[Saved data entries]
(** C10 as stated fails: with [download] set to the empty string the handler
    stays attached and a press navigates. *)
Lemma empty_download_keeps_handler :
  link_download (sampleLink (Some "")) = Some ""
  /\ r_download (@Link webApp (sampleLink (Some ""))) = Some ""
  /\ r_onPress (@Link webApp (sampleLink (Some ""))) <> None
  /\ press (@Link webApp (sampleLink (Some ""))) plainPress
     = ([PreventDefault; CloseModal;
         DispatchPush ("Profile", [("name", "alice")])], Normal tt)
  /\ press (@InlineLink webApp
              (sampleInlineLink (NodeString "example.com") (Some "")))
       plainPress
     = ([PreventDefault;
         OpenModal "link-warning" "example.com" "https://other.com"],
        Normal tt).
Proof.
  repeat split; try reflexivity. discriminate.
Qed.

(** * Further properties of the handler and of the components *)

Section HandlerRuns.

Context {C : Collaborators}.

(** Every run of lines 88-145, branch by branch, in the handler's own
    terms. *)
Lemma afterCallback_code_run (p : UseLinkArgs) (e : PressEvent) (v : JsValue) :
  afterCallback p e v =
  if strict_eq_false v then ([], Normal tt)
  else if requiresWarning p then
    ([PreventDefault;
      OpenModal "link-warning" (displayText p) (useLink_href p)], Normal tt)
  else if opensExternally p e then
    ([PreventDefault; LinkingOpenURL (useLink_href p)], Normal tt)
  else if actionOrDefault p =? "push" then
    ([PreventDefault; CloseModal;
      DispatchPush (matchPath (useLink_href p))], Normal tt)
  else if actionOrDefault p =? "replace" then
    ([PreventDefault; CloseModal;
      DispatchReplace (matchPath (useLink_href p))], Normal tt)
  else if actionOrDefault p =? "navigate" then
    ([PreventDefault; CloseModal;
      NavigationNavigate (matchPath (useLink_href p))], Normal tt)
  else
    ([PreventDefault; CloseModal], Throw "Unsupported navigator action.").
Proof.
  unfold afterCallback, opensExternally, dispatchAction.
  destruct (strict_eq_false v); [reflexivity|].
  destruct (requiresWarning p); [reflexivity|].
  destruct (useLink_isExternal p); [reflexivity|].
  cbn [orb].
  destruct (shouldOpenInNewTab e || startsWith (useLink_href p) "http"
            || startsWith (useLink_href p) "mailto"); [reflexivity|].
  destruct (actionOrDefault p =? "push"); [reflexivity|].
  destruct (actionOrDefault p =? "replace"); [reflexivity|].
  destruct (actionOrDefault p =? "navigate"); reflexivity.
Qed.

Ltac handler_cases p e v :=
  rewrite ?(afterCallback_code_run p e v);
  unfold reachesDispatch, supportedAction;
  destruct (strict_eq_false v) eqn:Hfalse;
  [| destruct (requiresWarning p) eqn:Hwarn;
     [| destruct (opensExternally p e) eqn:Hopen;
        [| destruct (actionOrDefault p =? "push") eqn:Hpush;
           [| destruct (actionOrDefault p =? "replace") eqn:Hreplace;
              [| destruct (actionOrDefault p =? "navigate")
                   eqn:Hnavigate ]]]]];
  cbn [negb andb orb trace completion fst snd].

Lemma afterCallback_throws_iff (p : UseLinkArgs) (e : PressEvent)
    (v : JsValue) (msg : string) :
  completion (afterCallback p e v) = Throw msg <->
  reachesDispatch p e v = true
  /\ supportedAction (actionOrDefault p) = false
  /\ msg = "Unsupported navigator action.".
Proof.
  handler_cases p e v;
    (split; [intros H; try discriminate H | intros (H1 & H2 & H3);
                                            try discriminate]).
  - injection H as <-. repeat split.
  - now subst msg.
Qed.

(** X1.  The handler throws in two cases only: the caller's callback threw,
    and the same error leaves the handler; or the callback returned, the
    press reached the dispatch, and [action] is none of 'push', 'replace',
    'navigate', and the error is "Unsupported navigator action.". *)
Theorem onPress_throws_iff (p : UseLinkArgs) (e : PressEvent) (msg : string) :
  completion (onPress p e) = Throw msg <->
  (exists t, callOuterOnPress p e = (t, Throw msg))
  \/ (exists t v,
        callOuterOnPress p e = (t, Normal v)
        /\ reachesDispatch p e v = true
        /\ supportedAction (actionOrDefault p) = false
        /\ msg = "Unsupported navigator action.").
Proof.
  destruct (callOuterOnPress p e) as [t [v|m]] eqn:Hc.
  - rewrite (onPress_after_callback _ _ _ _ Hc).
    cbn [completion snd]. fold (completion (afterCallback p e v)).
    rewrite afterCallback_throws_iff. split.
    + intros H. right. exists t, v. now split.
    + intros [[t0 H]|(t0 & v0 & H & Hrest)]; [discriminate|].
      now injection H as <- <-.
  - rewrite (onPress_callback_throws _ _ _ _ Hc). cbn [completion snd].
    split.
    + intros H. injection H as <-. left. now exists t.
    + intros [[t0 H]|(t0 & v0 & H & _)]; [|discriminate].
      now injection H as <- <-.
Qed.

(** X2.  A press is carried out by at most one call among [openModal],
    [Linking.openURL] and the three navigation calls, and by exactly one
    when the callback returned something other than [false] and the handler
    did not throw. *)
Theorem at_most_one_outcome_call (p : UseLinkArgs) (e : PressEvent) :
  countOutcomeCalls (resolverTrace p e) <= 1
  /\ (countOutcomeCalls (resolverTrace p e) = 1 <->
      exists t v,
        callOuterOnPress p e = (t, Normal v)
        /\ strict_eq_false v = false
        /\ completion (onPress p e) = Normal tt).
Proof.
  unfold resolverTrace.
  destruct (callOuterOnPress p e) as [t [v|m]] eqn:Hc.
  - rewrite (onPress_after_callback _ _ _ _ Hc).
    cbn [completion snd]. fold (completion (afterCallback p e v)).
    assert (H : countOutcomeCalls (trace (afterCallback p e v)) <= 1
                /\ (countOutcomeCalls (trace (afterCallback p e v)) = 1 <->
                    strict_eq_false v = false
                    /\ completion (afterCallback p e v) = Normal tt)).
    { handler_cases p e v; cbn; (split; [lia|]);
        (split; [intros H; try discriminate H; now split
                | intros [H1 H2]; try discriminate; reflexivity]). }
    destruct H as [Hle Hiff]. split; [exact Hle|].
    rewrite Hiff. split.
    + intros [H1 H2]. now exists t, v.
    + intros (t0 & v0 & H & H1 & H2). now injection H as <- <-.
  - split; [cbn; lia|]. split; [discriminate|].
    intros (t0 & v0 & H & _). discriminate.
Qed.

▶ [What the task requires] Return, word for word, the lines of the data above from the line with "rewrite ?(afterCallback_code_run p e v);" through the line with "(split; [intros H; try discriminate H |", inclusive.

▶ [Reply]
  rewrite ?(afterCallback_code_run p e v);
  unfold reachesDispatch, supportedAction;
  destruct (strict_eq_false v) eqn:Hfalse;
  [| destruct (requiresWarning p) eqn:Hwarn;
     [| destruct (opensExternally p e) eqn:Hopen;
        [| destruct (actionOrDefault p =? "push") eqn:Hpush;
           [| destruct (actionOrDefault p =? "replace") eqn:Hreplace;
              [| destruct (actionOrDefault p =? "navigate")
                   eqn:Hnavigate ]]]]];
  cbn [negb andb orb trace completion fst snd].

Lemma afterCallback_throws_iff (p : UseLinkArgs) (e : PressEvent)
    (v : JsValue) (msg : string) :
  completion (afterCallback p e v) = Throw msg <->
  reachesDispatch p e v = true
  /\ supportedAction (actionOrDefault p) = false
  /\ msg = "Unsupported navigator action.".
Proof.
  handler_cases p e v;
    (split; [intros H; try discriminate H | intros (H1 & H2 & H3);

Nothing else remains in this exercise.